Lipscomb Wants Electric Buses Sooner
Budget amendment would purchase four electric buses this year for MCTS.
Via a budget amendment, Milwaukee County may see its first electric buses sooner than it thought.
County Board Chairman Theodore Lipscomb, Sr. wants to get the county started with the procurement of four electric buses through the 2019 county budget. He submitted an amendment to the budget Thursday at a meeting of the Finance and Audit Committee.
The amendment calls for approximately $5.1 million in financing for the four buses and related infrastructure, including charging ports. Though, as Lipscomb noted, pricing for the buses is less than exact, as the county has never gone through a procurement process for battery-powered electric buses before.
Lipscomb is confident that electric buses are the future. And transitioning Milwaukee County Transit System’s fleet will likely take more than a decade, so he wants the county to begin sooner than later, to get some experience with the technology before more investments are made.
“If we don’t get started we’re never gonna get there,” Lipscomb said. “I mean this is gonna take 15 years,” he added, referring to transitioning the entire fleet.
Because of the fluctuating nature of diesel prices, Lipscomb thinks the electric buses will save the county money in the long run — despite the potentially high price tag for them. Lipscomb gave the committee the highest quote he had heard so far which was more than $800,000 for a bus. That figure is substantially higher than what the county pays for diesel buses.
But, there’s also the benefit that the buses expel no direct emissions, cutting down on diesel fumes polluting the city. However, the electricity the buses use will be generated by coal-burning power plants.

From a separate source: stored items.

Lemma dict_set_keys (k : string) (v : pyval) (d : dict) :
  map fst (dict_set k v d) =
  (map fst d ++ if dict_mem k d then [] else [k])%list.
Proof.
  unfold dict_mem.
  induction d as [| [k' v'] d IH]; simpl; [reflexivity |].
  destruct (String.eqb_spec k k') as [-> | Hk]; simpl.
  - now rewrite app_nil_r.
  - now rewrite IH.
Qed.

Lemma dict_set_wf (k : string) (v : pyval) (d : dict) :
  dict_wf d -> dict_wf (dict_set k v d).
Proof.
  unfold dict_wf. intros Hwf. rewrite dict_set_keys.
  destruct (dict_mem k d) eqn:Hmem.
  - now rewrite app_nil_r.
  - apply NoDup_app; [exact Hwf | repeat constructor; simpl; tauto |].
    intros x Hx [<- | []]. now apply (dict_mem_false _ _ Hmem).
Qed.

Lemma dict_update_wf (items d : dict) :
  dict_wf d -> dict_wf (dict_update d items).
Proof.
  unfold dict_update. revert d.
  induction items as [| [k v] items IH]; intros d Hwf; simpl; [exact Hwf |].
  apply IH. now apply dict_set_wf.
Qed.

Lemma dict_update_keys (items d : dict) :
  exists added,
    map fst (dict_update d items) = (map fst d ++ added)%list
    /\ (forall k, In k added -> In k (map fst items))
    /\ (forall k, In k (map fst items) ->
                  In k (map fst d) \/ In k added).
Proof.
  unfold dict_update. revert d.
  induction items as [| [k v] items IH]; intros d; simpl.
  - exists []. rewrite app_nil_r. repeat split; simpl; tauto.
  - destruct (IH (dict_set k v d)) as [added [Hkeys [Hsub Hsup]]].
    rewrite dict_set_keys in Hkeys, Hsup.
    destruct (dict_mem k d) eqn:Hmem.
    + rewrite app_nil_r in Hkeys, Hsup.
      exists added. split; [exact Hkeys |]. split.
      * intros k' Hin. right. now apply Hsub.
      * intros k' [<- | Hin]; [| now apply Hsup].
        left. unfold dict_mem in Hmem.
        destruct (dict_lookup k d) eqn:Hl; [| discriminate].
        destruct (in_dec string_dec k (map fst d)) as [Hyes | Hno];
          [exact Hyes |].
        rewrite (dict_lookup_absent _ _ Hno) in Hl. discriminate.
    + exists (k :: added). split; [| split].
      * rewrite Hkeys, <- app_assoc. reflexivity.
      * intros k' [<- | Hin]; [now left | right; now apply Hsub].
      * intros k' [<- | Hin]; [right; now left |].
        destruct (Hsup k' Hin) as [H | H]; [| right; now right].
        apply in_app_or in H. destruct H as [H | [<- | []]];
          [now left | right; now left].
Qed.

(** X4: whatever extra parameters are passed, the body that [ask] builds
    has distinct keys, starts with [model], [prompt] and [stream] in this
    order, and holds beyond them exactly the other keys of the extra
    parameters. *)
Theorem ask_data_keys (prompt model : pyval) (kwargs : dict) :
  dict_wf (ask_data prompt model kwargs)
  /\ exists added,
       map fst (ask_data prompt model kwargs) =
         ("model" :: "prompt" :: "stream" :: added)
       /\ (forall k, In k added <->
                     In k (map fst kwargs)
                     /\ k <> "model" /\ k <> "prompt" /\ k <> "stream").
Proof.
  unfold ask_data, dict_display.
  change (dict_update []
            [("model", model); ("prompt", prompt); ("stream", PBool false)])
    with (ask_defaults prompt model).
  assert (Hwf0 : dict_wf (ask_defaults prompt model)).
  { unfold dict_wf. simpl. repeat constructor; simpl; intuition discriminate. }
  pose proof (dict_update_wf kwargs _ Hwf0) as Hwf.
  split; [exact Hwf |].
  destruct (dict_update_keys kwargs (ask_defaults prompt model))
    as [added [Hkeys [Hsub Hsup]]].
  exists added. split; [exact Hkeys |].
  unfold dict_wf in Hwf. rewrite Hkeys in Hwf. simpl in Hwf.
  assert (Hfresh : forall k, In k added ->
                     k <> "model" /\ k <> "prompt" /\ k <> "stream").
  { intros k Hin.
    inversion Hwf as [| ? ? H1 Hwf1]; subst.
    inversion Hwf1 as [| ? ? H2 Hwf2]; subst.
    inversion Hwf2 as [| ? ? H3 _]; subst.
    repeat split; intros ->; simpl in *; tauto. }
  intros k. split.
  - intros Hin. split; [now apply Hsub | now apply Hfresh].
  - intros [Hin [Hm [Hp Hs]]].
    destruct (Hsup k Hin) as [H | H]; [| exact H].
    simpl in H. intuition congruence.
Qed.

(** ** More on [list_models] *)

(** The comprehension raises [KeyError] or [TypeError] only. *)
Lemma getitem_each_error (key : string) (items : list pyval) (e : exn) :
  getitem_each key items = inl e -> e = KeyError key \/ e = TypeError.
Proof.
  induction items as [| x items IH]; simpl; [discriminate |].
  destruct (py_getitem x key) as [e1 | v] eqn:Hx.
  - intros H; injection H as <-.
    destruct x; simpl in Hx; try (injection Hx as <-; now right).
    destruct (dict_lookup key d); [discriminate |].
    injection Hx as <-. now left.
  - destruct (getitem_each key items) as [e2 | vs]; [| discriminate].
    intros H; injection H as <-. now apply IH.
Qed.

(** The run of [list_models] on a 200 answer whose body is an object
    with a [models] list. *)
Lemma list_models_run_entries (env : runtime) (self : OllamaHelper)
    (t : trace) (r : response) (d : dict) (entries : list pyval) :
  network env t (listing_request self) = inr r ->
  status_code r = 200 ->
  body r = Some (PDict d) ->
  dict_lookup "models" d = Some (PList entries) ->
  list_models env self t =
    ((t ++ [EvRequest (listing_request self)])%list,
     getitem_each "name" entries).
Proof.
  intros H Hs Hb Hm. unfold listing_request in H. unfold_method.
  rewrite H, Hs. simpl. unfold response_json. rewrite Hb.
  unfold ret, lift. simpl. rewrite Hm. unfold ret. simpl.
  destruct (getitem_each "name" entries) as [e | names] eqn:He;
    [| reflexivity].
  destruct (getitem_each_error _ _ _ He) as [-> | ->]; reflexivity.
Qed.

Lemma getitem_each_inv (items names : list pyval) :
  getitem_each "name" items = inr names ->
  map entry_name items = map Some names.
Proof.
  revert names. induction items as [| x items IH]; intros names; simpl.
  - intros H; injection H as <-. reflexivity.
  - destruct (py_getitem x "name") as [e | v] eqn:Hx; [discriminate |].
    destruct (getitem_each "name" items) as [e | vs]; [discriminate |].
    intros H; injection H as <-. simpl. rewrite (IH vs eq_refl).
    f_equal. destruct x; simpl in Hx |- *; try discriminate.
    destruct (dict_lookup "name" d); [now injection Hx as -> | discriminate].
Qed.

(** X5: on a 200 answer whose body is an object with a [models] list,
    [list_models] returns a list exactly when every entry is an object with
    a [name], and the list then holds these names, one per entry. *)
Theorem list_models_returns_iff (env : runtime) (self : OllamaHelper)
    (t : trace) (r : response) (d : dict) (entries names : list pyval) :
  network env t (listing_request self) = inr r ->
  status_code r = 200 ->
  body r = Some (PDict d) ->
  dict_lookup "models" d = Some (PList entries) ->
  (snd (list_models env self t) = inr names <->
   map entry_name entries = map Some names)
  /\ (snd (list_models env self t) = inr names ->
      length names = length entries).
Proof.
  intros H Hs Hb Hm.
  rewrite (list_models_run_entries _ _ _ _ _ _ H Hs Hb Hm). simpl.
  split; [split |].
  - apply getitem_each_inv.
  - apply getitem_each_names.
  - intros Hn. apply getitem_each_inv in Hn.
    apply (f_equal (@length _)) in Hn. rewrite !length_map in Hn.
    now symmetry.
Qed.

Originally, new electric buses were tied to a federal grant for which the county applied. The grant would have provide financing for electric buses to be used on the proposed East-West Bus Rapid Transit (BRT) line between downtown Milwaukee and the Milwaukee Regional Medical Center in Wauwatosa. The county expects to hear back on a separate grant application for the creation of the BRT system in mid-2019
The general consensus at the meeting was that Bus Rapid Transit is the ideal line to begin using electric buses. It has two terminuses making for simple, straightforward installation of charging ports along the route.
The county is still planning on moving forward with that project should the grant money come through. But it appears Lipscomb does not want to tie the fate of modernizing the bus fleet to a grant proposal.
“We gotta put a stake in the ground and say that we’re moving in this direction,” Lipscomb said.
Thus, his capital allocation for the four buses. Lipscomb’s amendment would reduce the number of diesel buses the county intends to purchase next year by four, to 23 total.
So these four electric buses are basically a pilot program, Lipscomb said. Though he doesn’t want to call it that, “because I think it will prove itself.”